A Shared Care Plan is a collaborative document that integrates goals and strategies from multiple clinical disciplines into a single, coordinated plan. The shared care plan is created by a Clinical Lead or Support Coordinator and links to individual discipline-specific assessments and plans.

Components of a Shared Care Plan include:

  • Participant Overview: Summary of the participant's needs, strengths, and preferences from a whole-of-person perspective.
  • Interdisciplinary Goals: Goals that span multiple disciplines (e.g., "Participant will independently prepare a simple meal" involves OT for functional skills, Speech Therapy for safe swallowing, and Nursing for medication timing).
  • Discipline Contributions: Each discipline's specific goals, strategies, and session plans linked to the shared goals.
  • Communication Protocols: Agreed methods for inter-discipline communication, including frequency of updates and escalation procedures.
  • Review Schedule: Coordinated review dates for the shared care plan and individual discipline plans.

12.10.2 Multidisciplinary Team Meetings

NDSS CRM provides a meeting management feature for scheduling and documenting MDT meetings. Meetings can be scheduled directly from the Clinical module, and invitations are sent to all relevant clinicians via the Messaging module.

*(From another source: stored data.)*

(** *** Inversion of runs *)

Lemma bind_ok {S A B} (m : ST S A) (k : A → ST S B) s b s' :
  bind m k s = (Ok b, s') ↔ ∃ a s1, m s = (Ok a, s1) ∧ k a s1 = (Ok b, s').
Proof.
  unfold bind. destruct (m s) as [[a|e] s1]; naive_solver.
Qed.
Lemma bind_err {S A B} (m : ST S A) (k : A → ST S B) s e s' :
  bind m k s = (Err e, s') ↔
  m s = (Err e, s') ∨ ∃ a s1, m s = (Ok a, s1) ∧ k a s1 = (Err e, s').
Proof.
  unfold bind. destruct (m s) as [[a|e'] s1]; naive_solver.
Qed.
Lemma wrap_ok {S A} msg (m : ST S A) s a s' :
  wrap msg m s = (Ok a, s') ↔ m s = (Ok a, s').
Proof. unfold wrap. destruct (m s) as [[]]; naive_solver. Qed.
Lemma tx_ok {S A} (m : ST S A) s a s' : tx m s = (Ok a, s') ↔ m s = (Ok a, s').
Proof. unfold tx. destruct (m s) as [[]]; naive_solver. Qed.
(** A failed transaction changes nothing. *)
Lemma tx_err {S A} (m : ST S A) s e s' : tx m s = (Err e, s') → s' = s.
Proof. unfold tx. destruct (m s) as [[]]; naive_solver. Qed.
(** A call after which an earlier call's state is known. *)
Lemma bind_eq_ok {S A B} (m : ST S A) (k : A → ST S B) s a s1 :
  m s = (Ok a, s1) → bind m k s = k a s1.
Proof. unfold bind. by intros ->. Qed.
Lemma bind_eq_err {S A B} (m : ST S A) (k : A → ST S B) s e s1 :
  m s = (Err e, s1) → bind m k s = (Err e, s1).
Proof. unfold bind. by intros ->. Qed.
Lemma bind_try {S A B} (m : ST S A) (k : res A → ST S B) s :
  bind (try m) k s = k (m s).1 (m s).2.
Proof. unfold bind, try. by destruct (m s). Qed.
Lemma bind_ignore {S A B} (m : ST S A) (k : unit → ST S B) s :
  bind (ignore m) k s = k tt (m s).2.
Proof. done. Qed.
Lemma bind_gets {S A B} (f : S → A) (k : A → ST S B) s :
  bind (gets f) k s = k (f s) s.
Proof. done. Qed.
#[export] Hint Rewrite @bind_try @bind_ignore @bind_gets : run.

(** Case analysis on everything a run branches on. *)
Ltac split_run :=
  repeat (case_match; simplify_eq/=).
(** ** Statements over a table *)

(** The rows of a table that satisfy a WHERE clause, in key order. *)
Definition select {K V} `{Countable K} (p : V → bool) (t : gmap K V) : list V :=
  List.filter p (map_to_list t).*2.

(** [UPDATE t SET f WHERE p]. *)
Definition update_where {K V} `{Countable K} (p : V → bool) (f : V → V)
    (t : gmap K V) : gmap K V :=
  (λ v, if p v then f v else v) <$> t.

(** [DELETE FROM t WHERE p]. *)
Definition delete_where {K V} `{Countable K} (p : V → bool) (t : gmap K V)
    : gmap K V := filter (λ kv, p kv.2 = false) t.

(** The number of rows a statement with the WHERE clause [p] affects. *)
Definition count_where {K V} `{Countable K} (p : V → bool) (t : gmap K V) : Z :=
  Z.of_nat (length (select p t)).

(** A query for one row: no row is [pgx.ErrNoRows]. *)
Definition query_row {S A} (o : option A) : ST S A :=
  of_res (match o with Some a => Ok a | None => Err ErrNoRows end).

(** [ORDER BY key], ascending or descending. *)
Definition key_le {V} (key : V → Z) : relation V := λ a b, key a ≤ key b.
Definition key_ge {V} (key : V → Z) : relation V := λ a b, key b ≤ key a.
#[export] Instance key_le_dec {V} (key : V → Z) : RelDecision (key_le key).
Proof. intros a b. unfold key_le. apply _. Defined.
#[export] Instance key_ge_dec {V} (key : V → Z) : RelDecision (key_ge key).
Proof. intros a b. unfold key_ge. apply _. Defined.
Definition order_by_asc {V} (key : V → Z) (l : list V) : list V :=
  merge_sort (key_le key) l.
Definition order_by_desc {V} (key : V → Z) (l : list V) : list V :=
  merge_sort (key_ge key) l.

(** A foreign key: the statement fails when the referenced row is missing. *)
Definition references {S} (ok : bool) : ST S unit :=
  if ok then ret tt else fail ErrForeignKey.
(** A unique index: the statement fails when a row already holds the key. *)
Definition unique {S} (free : bool) : ST S unit :=
  if free then ret tt else fail ErrConflict.
Definition is_some_b {A} (o : option A) : bool :=
  match o with Some _ => true | None => false end.

(** ** JSONB *)

(** [j -> k] on an object; Go's decoder and PostgreSQL agree on the keys of
    the values stored in a JSONB column, which are distinct. *)
Fixpoint assoc {V} (k : string) (l : list (string * V)) : option V :=
  match l with
  | [] => None
  | (k', v) :: l' => if String.eqb k k' then Some v else assoc k l'
  end.
Definition json_field (k : string) (j : json) : option json :=
  match j with JObj fs => assoc k fs | _ => None end.
(** [j1 || j2]: objects are merged at the top level, the right one winning;
    anything else is concatenated as arrays. *)
Definition jsonb_concat (j1 j2 : json) : json :=
  match j1, j2 with
  | JObj f1, JObj f2 =>
      JObj (List.filter (λ kv, negb (is_some_b (assoc kv.1 f2))) f1 ++ f2)
  | _, _ =>
      let arr j := match j with JArr l => l | _ => [j] end in
      JArr (arr j1 ++ arr j2)
  end.
(** [j @> '{"a":{"b":true}}']. *)
Definition json_has_true (a b : string) (j : json) : bool :=
  match json_field a j with
  | Some j' => match json_field b j' with Some (JBool true) => true | _ => false end
  | None => false
  end.

(** ** Host-local VM addresses *)

(** [fmt.Sprintf("192.168.100.%d", i)]. *)
Definition vm_ip_of (n : nat) : string :=
  ("192.168.100." +:+ pretty n)%string.

(** The first of the addresses 192.168.100.[lo] .. 192.168.100.[hi] that is
    not in [used]; SQL's LIMIT 1 over generate_series returns them in the same
    ascending order. *)
Definition first_free_ip (lo hi : nat) (used : list string) : option string :=
  head (List.filter (λ ip, negb (bool_decide (ip ∈ used)))
          (vm_ip_of <$> seq lo (hi + 1 - lo))).

(** ** Lemmas on statements *)

Section Tables.
Context {K V : Type} `{Countable K}.
Implicit Types (t : gmap K V) (p : V → bool).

To schedule an MDT meeting:

  1. Navigate to Clinical → MDT Meetings.
  2. Click + New Meeting.
  3. Select the Participant for whom the meeting is being held.
  4. Select the Attendees (clinicians from each relevant discipline, support coordinators, and other stakeholders).
  5. Set the Date, Time, and Duration.
  6. Select the Meeting Type (Initial Planning, Progress Review, Plan Review, Discharge Planning, or Ad Hoc).
  7. Add an Agenda with discussion items.
  8. Click Schedule Meeting to send invitations.

After the meeting, the meeting organiser (or a designated minute-taker) documents:

  • Attendance record (present, absent with apology, absent without apology).
  • Discussion notes for each agenda item.
  • Decisions made and rationale.
  • Action items with assigned owners and due dates.
  • Date of next meeting.

12.10.3 Cross-Discipline Referrals

Clinicians can create internal referrals to other disciplines directly from the Clinical module. For example, a nursing assessment that identifies swallowing concerns can generate a referral to Speech Therapy for a mealtime assessment. Referrals follow the standard assessment workflow and are tracked through the same lifecycle statuses.

NDSS CRM - Multidisciplinary Collaboration View
N NDSS CRM
Clinical
Clients
Messaging
MDT - Sarah Mitchell (NDIS: 4312879456)
4
Disciplines
12
Shared Goals
3
Open Actions
15 Apr
Next Meeting
Discipline Status
OT - FCA Complete (Dr. Thompson)
BSP - PBS Plan Active (J. Williams)
Nursing - Health Review Due (R. Chen)
Speech - AAC Trial In Progress (K. Patel)
Action Items
[ ] OT to complete home mod report - Due 10 Apr
[ ] BSP data review for PBS update - Due 12 Apr
[ ] Nursing to liaise re: meds - Due 08 Apr
Fig 12.3 - Multidisciplinary collaboration view showing participant overview, discipline statuses, shared goals count, and action items across all clinical disciplines.
Cross-Module Integration

Clinical Services data flows into multiple other NDSS CRM modules. Assessment outcomes appear in Client Management profiles. Clinical sessions are billed through Finance using the correct NDIS line items. Compliance-relevant events (restrictive practices, incidents) are tracked in the Compliance module. Clinical reports can be shared with participants via the Client Portal. This integration ensures a single source of truth across the organisation.